The justices at the nation's highest court said the mandate exceeded the Biden administration's authority.
Separately they ruled that a more limited vaccine mandate could stand for staff at government-funded healthcare facilities.
The administration said the mandates would help fight the pandemic.
President Biden, whose approval rating has been sagging, expressed disappointment with the decision "to block common-sense life-saving requirements for employees".
He added: "I call on business leaders to immediately join those who have already stepped up - including one third of Fortune 100 companies - and institute vaccination requirements to protect their workers, customers, and communities."
Former President Donald Trump cheered the court's decision, and said vaccine mandates "would have further destroyed the economy".
"We are proud of the Supreme Court for not backing down," he said in a statement. "No mandates!"
The administration's workplace vaccine mandate would have required workers to receive a Covid-19 shot, or be masked and tested weekly at their own expense.
It would have applied to workplaces with at least 100 employees and affected some 84 million workers. It was designed to be enforced by employers.
Opponents, including several Republican states and some business groups, said the administration was over-stepping its power with the requirements, which were introduced in November and immediately drew legal challenges.
In the end, Joe Biden's vaccine mandates stood or fell based on judicial interpretations of federal statute, not principles of individual liberty or appeals to the greater good.
According to a majority of the Supreme Court, Mr Biden had the law on his side when ordering healthcare workers to get vaccinated, but using a 51-year-old workplace safety statute to implement a vaccine-or-test requirement on all large employers was a bridge too far.

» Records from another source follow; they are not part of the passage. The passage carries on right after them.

(* ===== verification/PlacerFacts.v ===== *)
(** * The placement loop as a pure greedy selection

    A reference algorithm ([greedy]) that only selects pools, the refinement of the
    store-driving loop to it on any reliable backend, and the lemmas on runs of
    accepted candidates the properties of [PlacerProps.v] rest on. *)

From Stdlib Require Import Ascii.
From S2P Require Import Prelude Api GoFloat GoSort Store Placer.

(** ** The reference algorithm *)

(** Take the candidates in order, keep those the state accepts, until the budget is
    spent. *)
Fixpoint greedy (st : state) (cands : list StoragePool) (budget : nat)
    : list StoragePool * state :=
  match cands, budget with
  | [], _ | _, O => ([], st)
  | p :: rest, S b =>
      match candidateNodeProps st p with
      | None => greedy st rest budget
      | Some np => let '(chosen, st') := greedy (commit st p np) rest b in (p :: chosen, st')
      end
  end.

(** A run of accepted candidates from one state to another. *)
Inductive run : state -> list StoragePool -> state -> Prop :=
| run_nil st : run st [] st
| run_cons st p np chosen st' :
    candidateNodeProps st p = Some np -> run (commit st p np) chosen st' ->
    run st (p :: chosen) st'.

Lemma greedy_run st cands budget :
  run st (greedy st cands budget).1 (greedy st cands budget).2.
Proof.
  revert st budget; induction cands as [|p rest IH]; intros st budget; cbn; [constructor|].
  destruct budget as [|b]; [constructor|].
  destruct (candidateNodeProps st p) as [np|] eqn:E; [|apply IH].
  specialize (IH (commit st p np) b). destruct (greedy _ rest b) as [ch st'].
  by apply run_cons with np.
Qed.

Lemma greedy_sublist st cands budget : (greedy st cands budget).1 `sublist_of` cands.
Proof.
  revert st budget; induction cands as [|p rest IH]; intros st budget; cbn; [constructor|].
  destruct budget as [|b]; [apply sublist_nil_l|].
  destruct (candidateNodeProps st p) as [np|]; [|by constructor; apply IH].
  specialize (IH (commit st p np) b). destruct (greedy _ rest b); cbn in *. by constructor.
Qed.

Lemma greedy_length st cands budget : (length (greedy st cands budget).1 <= budget)%nat.
Proof.
  revert st budget; induction cands as [|p rest IH]; intros st budget; cbn; [lia|].
  destruct budget as [|b]; [done|].
  destruct (candidateNodeProps st p) as [np|]; [|apply IH].
  specialize (IH (commit st p np) b). destruct (greedy _ rest b); cbn in *. lia.
Qed.

Lemma run_app st ch1 st1 ch2 st2 : run st ch1 st1 -> run st1 ch2 st2 -> run st (ch1 ++ ch2) st2.
Proof. induction 1; cbn; [done|]. intros. econstructor; eauto. Qed.

(** ** What acceptance means *)

Lemma candidateNodeProps_Some st p np :
  candidateNodeProps st p = Some np ->
  np = node_props (ps_nodes st) (sp_NodeName p)
  /\ (sp_NodeName p ∉ ps_taken st)
  /\ matchesTuple np (ReplicasOnSame (ps_filter st)) (ps_sameTuple st) = true
  /\ collidesWithDiff np (ReplicasOnDifferent (ps_filter st)) (ps_diffSeen st) = false
  /\ exceedsXBucket st np = false
  /\ (sp_SharedSpaceID p <> "" -> sp_SharedSpaceID p ∉ ps_sharedSeen st)
  /\ allowsKindMix st (sp_ProviderKind p) = true.
Proof.
  unfold candidateNodeProps. case_bool_decide as H1; [done|].
  destruct (matchesTuple _ _ _) eqn:H2; [|done]. cbn [negb].
  destruct (collidesWithDiff _ _ _) eqn:H3; [done|].
  destruct (exceedsXBucket _ _) eqn:H4; [done|].
  case_bool_decide as H5; [done|].
  destruct (allowsKindMix _ _) eqn:H6; [|done]. intros [= <-]. split_and!; auto.
Qed.

Lemma commit_nodes st p np : ps_nodes (commit st p np) = ps_nodes st.
Proof. done. Qed.
Lemma commit_filter st p np : ps_filter (commit st p np) = ps_filter st.
Proof. done. Qed.

Lemma run_frame st ch st' :
  run st ch st' -> ps_nodes st' = ps_nodes st /\ ps_filter st' = ps_filter st
    /\ ps_allowMixing st' = ps_allowMixing st.
Proof. induction 1 as [|???? ? ? ? (H1 & H2 & H3)]; [done|]. by rewrite H1, H2, H3. Qed.

(** A run never uses a token (a node, a topology value, a shared-disk id) twice nor
    one already spent, when acceptance checks the token and committing spends it. *)
Lemma run_tokens {T} `{Countable T} (tok : state -> StoragePool -> option T)
    (spent : state -> gset T) :
  (forall st p np q, tok (commit st p np) q = tok st q) ->
  (forall st p np x, candidateNodeProps st p = Some np -> tok st p = Some x -> x ∉ spent st) ->
  (forall st p np x, candidateNodeProps st p = Some np -> tok st p = Some x ->
     {[x]} ∪ spent st ⊆ spent (commit st p np)) ->
  (forall st p np, spent st ⊆ spent (commit st p np)) ->
  forall st ch st', run st ch st' ->
    NoDup (omap (tok st) ch) /\ (forall x, x ∈ omap (tok st) ch -> x ∉ spent st).
Proof.
  intros Htok Hacc Hcom Hmono st ch st'. induction 1 as [st|st p np ch st' Hp _ [IH1 IH2]].
  - split; [constructor|]. intros x Hx. by apply not_elem_of_nil in Hx.
  - assert (omap (tok (commit st p np)) ch = omap (tok st) ch) as Heq
      by (apply list_omap_ext, list.Forall_Forall2_diag, list.Forall_true; intros q; apply Htok).
    rewrite Heq in IH1, IH2. cbn. destruct (tok st p) as [x|] eqn:Ex.
    + pose proof (Hcom _ _ _ _ Hp Ex) as Hsub. split.
      * constructor; [|done]. intros Hin. apply IH2 in Hin. set_solver.
      * intros y [->|Hy]%elem_of_cons; [by eapply Hacc|]. apply IH2 in Hy. set_solver.
    + split; [done|]. intros y Hy%IH2. specialize (Hmono st p np). set_solver.
Qed.

Lemma run_nodes st ch st' :
  run st ch st' -> NoDup (sp_NodeName <$> ch) /\ (forall p, p ∈ ch -> sp_NodeName p ∉ ps_taken st).
Proof.
  intros Hr. destruct (run_tokens (fun _ p => Some (sp_NodeName p)) ps_taken) with (5 := Hr)
    as [H1 H2]; [done|..].
  - intros st0 p np x Hc [= <-]. by apply candidateNodeProps_Some in Hc as (_ & ? & _).
  - intros st0 p np x Hc [= <-]. done.
  - intros st0 p np. cbn. set_solver.
  - assert (omap (fun p => Some (sp_NodeName p)) ch = sp_NodeName <$> ch) as E
      by (clear; induction ch; cbn; congruence).
    rewrite E in H1, H2. split; [done|]. intros p Hp. apply H2. by apply list_elem_of_fmap_2.
Qed.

Once again, the current balance of the Supreme Court comes into sharp relief, with four reliably conservative justices, three reliable liberal ones and two - Chief Justice John Roberts and Justice Brett Kavanaugh - at the ideological fulcrum.
This mixed judicial bag is just the latest setback for a presidential Covid-response plan that frequently has seemed a step behind the latest twists in the pandemic. The administration was slow to encourage boosters and caught flat-footed by the Omicron-induced surge in demand for testing.
Now Mr Biden will either have to convince Congress to act on mandates - an unlikely prospect given the brick wall the rest of his agenda keeps hitting in the Senate - or figure out new ways to shepherd the nation out of the pandemic gloom.